Members 2024-25
Tom Pinkney (Chair), Pamela Buchwald (Asst Chair), Alaa El-Hussuna (Cohort Studies Chair), Dion Morton, Dragomir Dardanov, Erman Aytac (Comms Chair), Gabrielle van Ramshorst; Hans Lederhuber, Jim Khan, Karoline Horisberger, Mostafa Shalaby, Nir Horesh; Sue Blackwell (Patient Rep), Niki Christou (Guidelines Rep), Caterina Foppa, Yurij Kosir (Y-ESCP Rep), Carolynne Vaizey (ESCP Secretary), James Keatley (Research Manager).
A fruitful year
The Research Committee and Cohort Studies & Audits Working Group have had a fruitful year, delivering multiple parallel ongoing projects ongoing as well as major outputs coming to fruition and publication. We are proud that research activities form a key pillar of how ESCP successfully engages with its members throughout the year. The ongoing further internationalisation of our society, with the continuing demonstrable expansion of our membership network, is also related to our excellent research pedigree. We remain committed to conducting research which is relevant, timely and useful, and is driven by the interest and needs of the entire ESCP.
It is now 10 years since our first major ESCP snapshot audit of right hemicolectomy operations was conducted in 2015. This opened a new chapter in research activities, which has continued and expanded since then. As well as several further audits of practice, we have also advanced to undertake true cohort studies (including collecting directly patient-reported outcomes) as well as randomised trials. At the Paris Tripartite meeting we will celebrate this decade of activity with a review of our collective progress and project outputs.
Looking forward
We are now therefore moving into the second decade of the new phase of ESCP research. We have shifted to a federated model of research delivery and data analysis, which we hope will help relieve the intermittent bottlenecks and delays which can occur when all activities are running through one central hub. A further aspect of our research future is to build upon the truly global engagement we have increasingly enjoyed these past few years. This includes partnering with other colorectal associations and societies across the planet in a mutually beneficial manner. We are thrilled to have introduced a new session at the Paris meeting called ‘Tripartite Research Opportunities’, in which colleagues from the USA, UK and Australasia will present their new prospective projects which are ready for internationalization. Beyond this, the numerous additional global societies who are also now partnering with ESCP has resulted in a global network of research-active colorectal surgeons which extends well into the thousands and is undoubtedly without parallel in any other branch of medicine or surgery.

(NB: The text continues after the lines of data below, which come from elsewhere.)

Lemma run_operation_tracks A A' w op :
  inv w → sealed w → valid_op w op → tracks A w → relocate op A = Some A' →
  wp (run_operation op) w (λ _ w', operated (option_set (destroys op)) w w' ∧ tracks A' w' ∧
    lf_contents (k_operations (w_cluster w')) = cluster_ops w op (lf_contents (k_operations (w_cluster w))) ∧
    (brings_updater w op → ∀ o, o = mo_offset op ∨ adjacent (mo_offset op) o → is_Some (w_map w' !! o))).
Proof.
  intros Hi Hs Hv Ht HA. unfold run_operation, valid_op, destroys, relocate, cluster_ops in *.
  destruct (mo_type op) eqn:Hty.
  - destruct Hv as (Hint & Hcl & (e & en & He & Hen) & _ & Hnb). rewrite He in *. cbn. rewrite Hen. cbn.
    destruct (A !! e) as [|] eqn:HAe; [done|]. injection HA as <-.
    apply wp_bind, wp_not_null. eapply wp_mono; [by apply (run_add_ok w (mo_offset op) e en (mo_param op))|].
    intros [] w' (Hop & Hel & HE & _ & (cell & Hm & Hents) & Hk & Hsib). split_and!; [done| |done|].
    + by apply (tracks_add A w w' (mo_offset op) e en cell).
    + intros (e' & en' & _ & He' & Hen' & Hu) o [->|Ho]; [by exists cell|]. apply Hsib; [congruence|done].
  - destruct Hv as (Hint & Hcl & (e & en & He & Hen) & _ & Hnb). rewrite He in *. cbn. rewrite Hen. cbn.
    case_decide as HAe; [|done]. injection HA as <-.
    pose proof HAe as Hhome. rewrite <-(tr_home _ _ Ht) in Hhome.
    apply home_some in Hhome as (en' & p & c & Hen' & Hp & Hc & Hco).
    assert (w_map w !! mo_offset op = Some p) as Hm by (rewrite <-Hco; by apply Hi).
    apply wp_bind, wp_Map_get. rewrite Hm.
    apply wp_bind, wp_not_null. eapply wp_mono; [by apply (run_remove_ok w (mo_offset op) e en (mo_param op))|].
    rewrite Hm. intros [] w' (Hop & Hel & HE & _ & _ & Hents & Hk).
    split_and!; [done|by apply (tracks_remove A w w' (mo_offset op) e en)|done|].
    intros (e' & en2 & Ht' & _). congruence.
  - destruct Hv as (p & c & -> & Hc & Hco & Hcd). case_decide as HA'; [|done]. injection HA as <-.
    rewrite <-Hco in *. eapply run_wp; [by apply run_destroy_ok|].
    rewrite <-(hot_cell _ _ _ Hc) in Hcd.
    assert (option_set (Some p) = {[p]}) as -> by (unfold option_set; set_solver).
    split_and!; [by apply without_cell_operated|by apply tracks_destroy|by repeat case_match|].
    intros (e' & en2 & Ht' & _). congruence.
Qed.

(** ** Worlds that look the same *)

Definition roster (c : Cell) : Offset * gmap Z positive := (c_offset c, c_entities c).
Definition whereabouts (en : Entity) : Z * option positive := (e_id en, e_cell en).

Looking in a little further detail at the research components of the Paris conference, it is worth mentioning that after many years of delivering the very popular 'International Trials Results' session, we have decided to try something different this year. The world-first presentations of breaking results from major RCTs will now be presented within the plenary ‘Six Best’ sessions within the three major disease categorisations in the central part of each conference day. With no competing sessions occurring simultaneously this will allow all delegates the opportunity to hear these presentations and associated discussions with the lead investigators. We still have the always-stimulating New Trials symposium and will again offer a separate ‘Research Ideas Workshop’ as a drop-in session on Friday afternoon where members can informally discuss their fledgling research proposals and obtain advice on how to convert them into a successful study or trial. This may include guidance and input into research design, methodology, outcome measures, deliverability or routes to multicentre engagement.